South Asia

 
Published: Sunday 31 July 2005

Lost and found: As many as 35 new amphibian species, 50 new snail species, 16 new crabs, seven new lizards and an as yet unknown species of mouse deer have been discovered in Sri Lanka, the country's Wildlife Heritage Trust (WHT) announced recently. But 19 amphibian species earlier found in Sri Lanka have become extinct, primarily because of loss of habitat.

In a report, based on a decade-long study, WHT says: "The ravages of habitat loss in Sri Lanka's once rain-forested wet zone have been severe, and there is a compelling argument for intensive conservation management of the surviving forest." Highlighting the government's insensitivity towards protecting the animals, WHT's Rohan Pethiyagoda was quoted as saying, "I wish they had been affected by the tsunami because then we would have got some foreign assistance for conservation." This tropical island nation, with the world's highest number of frog species, has also seen their fastest extinction.

Killer weather: The heatwave that claimed hundreds of lives in India and Bangladesh killed nearly 200 people in Pakistan. The delayed monsoons finally hit the country's central parts on July 4-5, 2005, claiming more lives: 15 people died in Multan and Lahore in the first rains.

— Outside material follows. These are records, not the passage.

(** * Block transfers *)

Section Blocks.
Context {H : Type} `{Stdio H}.
Implicit Types (h : H).

Lemma fwrite_bound (f : FILE) (l : list Z) h : 0 <= (fwrite f l h).1 <= Z.of_nat (length l).
Proof.
  revert h. induction l as [|c l IH]; intros h; cbn [fwrite length fst]; [lia|]. destruct (fputc f c h) as [[] h1]; cbn [fst]; [|lia].
  specialize (IH h1). destruct (fwrite f l h1). cbn [fst] in *. lia.
Qed.

Lemma fwrite_app (f : FILE) (l1 l2 : list Z) h :
  fwrite f (l1 ++ l2) h =
  let (n1, h1) := fwrite f l1 h in
  if n1 =? Z.of_nat (length l1) then let (n2, h2) := fwrite f l2 h1 in (n1 + n2, h2) else (n1, h1).
Proof.
  revert h. induction l1 as [|c l1 IH]; intros h; cbn [fwrite app length]; [by destruct (fwrite f l2 h)|].
  destruct (fputc f c h) as [[] h1]; [|done]. rewrite IH. destruct (fwrite f l1 h1) as [n h2].
  replace (n + 1 =? Z.of_nat (S (length l1))) with (n =? Z.of_nat (length l1)) by (destruct (Z.eqb_spec n (Z.of_nat (length l1))), (Z.eqb_spec (n + 1) (Z.of_nat (S (length l1)))); lia || done).
  destruct (n =? Z.of_nat (length l1)); [|done]. destruct (fwrite f l2 h2). f_equal; lia.
Qed.

Lemma fread_bound (f : FILE) (n : nat) h : (length (fread f n h).1 <= n)%nat.
Proof.
  revert h. induction n as [|n IH]; intros h; cbn [fread]; [done|]. destruct (fgetc f h) as [[c|] h1]; cbn [fst length]; [|lia].
  specialize (IH h1). destruct (fread f n h1). cbn [fst length] in *. lia.
Qed.

Lemma fread_app (f : FILE) (n1 n2 : nat) h :
  fread f (n1 + n2) h =
  let (l1, h1) := fread f n1 h in
  if decide (length l1 = n1) then let (l2, h2) := fread f n2 h1 in (l1 ++ l2, h2) else (l1, h1).
Proof.
  revert h. induction n1 as [|n1 IH]; intros h; cbn [fread Nat.add]; [by destruct (fread f n2 h)|].
  destruct (fgetc f h) as [[c|] h1]; [|done]. rewrite IH. destruct (fread f n1 h1) as [l h2].
  destruct (decide (length l = n1)), (decide (length (c :: l) = S n1)); cbn [length] in *; try lia; [|done]. by destruct (fread f n2 h2).
Qed.

Context `{!StdioLaws H}.

(** A short count means an error. *)
Lemma fwrite_short (f : FILE) (l : list Z) h : (fwrite f l h).1 <> Z.of_nat (length l) -> ferror f (fwrite f l h).2 = true.
Proof.
  revert h. induction l as [|c l IH]; intros h; cbn [fwrite length]; [done|]. destruct (fputc f c h) as [[] h1] eqn:E; cbn [fst snd].
  - specialize (IH h1). destruct (fwrite f l h1). cbn [fst snd] in *. intros Hn. apply IH. lia.
  - intros _. by apply (fputc_error f c h).
Qed.

Lemma fread_chars (f : FILE) (n : nat) h : Forall (fun c => 0 <= c < 256) (fread f n h).1.
Proof.
  revert h. induction n as [|n IH]; intros h; cbn [fread]; [constructor|]. destruct (fgetc f h) as [[c|] h1] eqn:E; [|constructor].
  specialize (IH h1). destruct (fread f n h1). constructor; [by apply (fgetc_char f h c h1)|done].
Qed.

(** After the end of the file there is nothing. *)
Lemma fread_short (f : FILE) (n k : nat) h :
  (length (fread f n h).1 < n)%nat -> ferror f (fread f n h).2 = false -> fread f k (fread f n h).2 = ([], (fread f n h).2).
Proof.
  revert h. induction n as [|n IH]; intros h; cbn [fread]; [lia|]. destruct (fgetc f h) as [[c|] h1] eqn:E.
  - specialize (IH h1). destruct (fread f n h1). cbn [fst snd length] in *. intros Hl. apply IH. lia.
  - cbn [fst snd length]. intros _ He. destruct k; [done|]. cbn [fread]. by rewrite (fgetc_eof f h h1).
Qed.
End Blocks.

Lemma load_bytes_app (n1 n2 : nat) (m : memory_t) (a : Z) : load_bytes (n1 + n2) m a = load_bytes n1 m a ++ load_bytes n2 m (a + Z.of_nat n1).
Proof.
  revert a. induction n1 as [|n1 IH]; intros a; cbn [load_bytes Nat.add app]; [by rewrite Z.add_0_r|].
  rewrite IH. do 3 f_equal. lia.
Qed.

Lemma store_bytes_app (l1 l2 : list Z) (m : memory_t) (a : Z) : store_bytes m a (l1 ++ l2) = store_bytes (store_bytes m a l1) (a + Z.of_nat (length l1)) l2.
Proof.
  revert m a. induction l1 as [|c l1 IH]; intros m a; cbn [store_bytes app length]; [by rewrite Z.add_0_r|].
  rewrite IH. f_equal. lia.
Qed.

(** * Arguments *)

Lemma arg_u32 {H : Type} (v : vm H) (r : Z) : riscv_wf v.(core) -> is_u32 (arg v r).
Proof. intros Hw. unfold arg, rv_get_reg. case_match; [by apply xreg_u32|apply not32_u32]. Qed.

(** * Writing *)

Section Write.
Context {H : Type} `{Stdio H} `{!StdioLaws H}.
Implicit Types (h : H) (v : vm H).

(** The part of [syscall_write] after the lookup: the number of characters, or an error. *)
Definition write_blocks (fuel : nat) (m : memory_t) (f : FILE) (buffer total count : Z) h : option (option Z * H) :=
  let? (r, h) := write_loop fuel m f buffer total count h in
  match r with
  | None => Some (None, h)
  | Some (total, count) =>
      let? tmp := memory_read m (u32 (buffer + total)) count in
      let (written, h) := fwrite f tmp h in
      if negb (written =? count) && ferror f h then Some (None, h) else Some (Some (u32 (total + written)), h)
  end.

Lemma memory_read_in (m : memory_t) (a n : Z) : 0 <= n -> n = 0 \/ a + n <= m.(mem_size) -> memory_read m a n = Some (load_bytes (Z.to_nat n) m a).
Proof.
  intros Hn Hr. unfold memory_read. destruct (Z.eqb_spec n 0); [done|]. rewrite (proj2 (contains_spec m a n Hn)) by lia. done.
Qed.

Lemma write_blocks_ok (fuel : nat) (m : memory_t) (f : FILE) (buffer total count : Z) h :
  m.(mem_size) <= 2 ^ 32 -> 0 <= buffer -> 0 <= total -> 0 <= count -> total + count < 2 ^ 32 ->
  count = 0 \/ buffer + total + count <= m.(mem_size) -> (rounds count <= fuel)%nat ->
  write_blocks fuel m f buffer total count h =
  let (n, h') := fwrite f (load_bytes (Z.to_nat count) m (buffer + total)) h in
  Some (if n =? count then Some (total + count) else None, h').
Proof.
  intros Hlim Hb. revert total count h. induction fuel as [|fuel IH]; intros total count h Ht Hc Htc Hr Hf; [unfold rounds in Hf; lia|].
  unfold write_blocks. cbn [write_loop]. destruct (Z.ltb_spec PREALLOC_SIZE count) as [Hp|Hp].
  - unfold PREALLOC_SIZE in Hp. assert (Hu : u32 (buffer + total) = buffer + total) by (apply u32_id; unfold is_u32; lia).
    rewrite Hu, memory_read_in by (unfold PREALLOC_SIZE; lia). cbn [mbind option_bind]. replace (Z.to_nat count) with (Z.to_nat PREALLOC_SIZE + Z.to_nat (count - 4096))%nat by (unfold PREALLOC_SIZE; lia).
    rewrite load_bytes_app, fwrite_app. set (l := load_bytes (Z.to_nat PREALLOC_SIZE) m (buffer + total)).
    assert (Hlen : length l = Z.to_nat PREALLOC_SIZE) by apply length_load_bytes. rewrite Hlen.
    pose proof (fwrite_bound f l h) as Hbd. pose proof (fwrite_short f l h) as Hsh. rewrite Hlen in Hbd, Hsh.
    destruct (fwrite f l h) as [n h1]. cbn [fst snd] in *. unfold PREALLOC_SIZE in *. change (Z.of_nat (Z.to_nat 4096)) with 4096 in *.
    destruct (Z.eqb_spec n 4096) as [->|Hn]; cbn [negb andb].
    + rewrite u32_id by (unfold is_u32; lia).
      change (write_blocks fuel m f buffer (total + 4096) (count - 4096) h1 = let (n, h') := let (n2, h2) := fwrite f (load_bytes (Z.to_nat (count - 4096)) m (buffer + total + 4096)) h1 in (4096 + n2, h2) in Some (if n =? count then Some (total + count) else None, h')).
      rewrite IH; [|lia..|]. 2: { unfold rounds, PREALLOC_SIZE in *. replace count with (count - 4096 + 1 * 4096) in Hf by lia. rewrite Z.div_add in Hf by lia. pose proof (Z.div_pos (count - 4096) 4096). lia. }
      rewrite Z.add_assoc. destruct (fwrite f _ h1) as [n h2]. replace (4096 + n =? count) with (n =? count - 4096) by (destruct (Z.eqb_spec n (count - 4096)), (Z.eqb_spec (4096 + n) count); lia || done).
      do 3 f_equal. destruct (n =? count - 4096); [f_equal; lia|done].
    + rewrite Hsh by done. cbn [mbind option_bind]. by rewrite (proj2 (Z.eqb_neq n count)) by lia.
  - cbn [mbind option_bind]. destruct (decide (count = 0)) as [->|Hc0].
    + rewrite memory_read_in by (lia || by left). change (Z.to_nat 0) with O. cbn [load_bytes fwrite negb andb mbind option_bind].
      rewrite Z.add_0_r, u32_id by (unfold is_u32; lia). done.
    + unfold PREALLOC_SIZE in Hp. assert (Hu : u32 (buffer + total) = buffer + total) by (apply u32_id; unfold is_u32; lia). rewrite Hu, memory_read_in by lia. cbn [mbind option_bind].
      set (l := load_bytes (Z.to_nat count) m (buffer + total)). assert (Hlen : length l = Z.to_nat count) by apply length_load_bytes.
      pose proof (fwrite_short f l h) as Hsh. rewrite Hlen, Z2Nat.id in Hsh by lia.
      destruct (fwrite f l h) as [n h1]. cbn [fst snd] in Hsh. destruct (Z.eqb_spec n count) as [->|Hn]; cbn [negb andb]; [by rewrite u32_id by (unfold is_u32; lia)|by rewrite Hsh].
Qed.

(** C34. [syscall_write] is one [fwrite] of the whole guest buffer: for a descriptor that
    is open and a buffer inside of guest memory the characters reach the stream in order,
    the result is the count, or -1 if the stream fails, and nothing else changes; the
    blocks of 4096 characters it copies through do not show. *)
Theorem syscall_write_correct v (f : FILE) :
  riscv_wf v.(core) -> find_fd v (arg v rv_reg_a0) = Some f ->
  let buffer := arg v rv_reg_a1 in
  let count := arg v rv_reg_a2 in
  count = 0 \/ buffer + count <= v.(core).(mem).(mem_size) ->
  syscall_write v =
  let (n, h) := fwrite f (load_bytes (Z.to_nat count) v.(core).(mem) buffer) v.(host) in
  Some (ret (if n =? count then count else -1) (set_host h v)).
Proof.
  intros Hw Hf buffer count Hr. assert (Hu : is_u32 buffer /\ is_u32 count) by (split; by apply arg_u32). unfold is_u32 in Hu.
  pose proof (write_blocks_ok (rounds count) v.(core).(mem) f buffer 0 count v.(host)) as Hb. rewrite Z.add_0_r in Hb.
  specialize (Hb ltac:(apply Hw) ltac:(lia) ltac:(lia) ltac:(lia) ltac:(lia) Hr ltac:(lia)).
  unfold syscall_write. rewrite Hf. fold buffer count. unfold write_blocks in Hb.
  destruct (write_loop _ _ _ _ _ _ _) as [[[[t c]|] h1]|]; cbn [mbind option_bind] in Hb |- *.
  - destruct (memory_read _ _ c) as [tmp|]; cbn [mbind option_bind] in Hb |- *; [|by destruct (fwrite f _ (host v))].
    destruct (fwrite f tmp h1) as [w h2]. destruct (negb (w =? c) && ferror f h2).
    + destruct (fwrite f _ (host v)) as [n h3]. destruct (n =? count); [done|]. by injection Hb as <-.
    + destruct (fwrite f _ (host v)) as [n h3]. destruct (n =? count); [|done]. injection Hb as Hb <-.
      change (arg (set_host h2 v) rv_reg_a2) with count. by rewrite Hb, Z.add_0_l, Z.eqb_refl.
  - destruct (fwrite f _ (host v)) as [n h3]. destruct (n =? count); [done|]. by injection Hb as <-.
  - by destruct (fwrite f _ (host v)).
Qed.
End Write.

(** * Reading *)

Section Read.
Context {H : Type} `{Stdio H} `{!StdioLaws H}.
Implicit Types (h : H) (v : vm H).

(** The part of [syscall_read] after the lookup; [None] inside: it cannot be stored. *)
Definition read_blocks (fuel : nat) (f : FILE) (buf total count : Z) (m : memory_t) h : option (option Z * memory_t * H) :=
  let? (r, m, h) := read_loop fuel f buf total count m h in
  match r with
  | None => Some (None, m, h)
  | Some (total, count) =>
      let? (l, h) := fread_tmp f count h in
      let (ok, m) := memory_write m (u32 (buf + total)) l in
      Some (if ok then Some (u32 (total + Z.of_nat (length l))) else None, m, h)
  end.

Lemma memory_write_in (m : memory_t) (a : Z) (l : list Z) :
  a < m.(mem_size) -> a + Z.of_nat (length l) <= m.(mem_size) -> memory_write m a l = (true, store_bytes m a l).
Proof. intros H1 H2. unfold memory_write. by rewrite (proj2 (Z.leb_gt _ _)), (proj2 (Z.ltb_ge _ _)) by lia. Qed.

(** A block that fits the buffer. *)
Lemma fread_tmp_ok (f : FILE) (n : Z) h : 0 <= n <= PREALLOC_SIZE -> fread_tmp f n h = Some (fread f (Z.to_nat n) h).
Proof.
  intros Hn. unfold fread_tmp. pose proof (fread_bound f (Z.to_nat n) h) as Hb. destruct (fread f (Z.to_nat n) h) as [l h1]. cbn [fst] in Hb.
  by rewrite (proj2 (Z.ltb_ge _ _)) by lia.
Qed.

(** A block is short and the file ends: the last read adds nothing. *)
Lemma read_after_eof (f : FILE) (n : nat) (count a : Z) (m : memory_t) h :
  (length (fread f n h).1 < n)%nat -> ferror f (fread f n h).2 = false -> a < m.(mem_size) ->
  fread_tmp f count (fread f n h).2 = Some ([], (fread f n h).2) /\ memory_write m a [] = (true, m).
Proof.
  intros Hl He Ha. split; [|by rewrite memory_write_in by (cbn; lia)]. unfold fread_tmp. by rewrite fread_short.
Qed.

The heatwave caused many parts of the country to face their highest temperatures in over a decade. Punjab and Sindh provinces were the worst hit. Attock in Punjab recorded a maximum temperature of 49 degree Celsius, while the mercury touched the 48 degree Celsius mark in Multan. Very high temperatures were also reported from Rawalpindi, also in Punjab. Hundreds of people took ill due to heatstroke, fainting and suffering dehydration and gastroenteritis. "There have been lot of cases of heat-stroke and dehydration reported from the 6,000 hospitals and health units we have in the province," a Punjab health official was quoted as saying. Meanwhile, flash floods, caused by the flooding of the Kabul river in Afghanistan, destroyed several paddy and maize fields and left thousands of people marooned in the country's North West Frontier Province.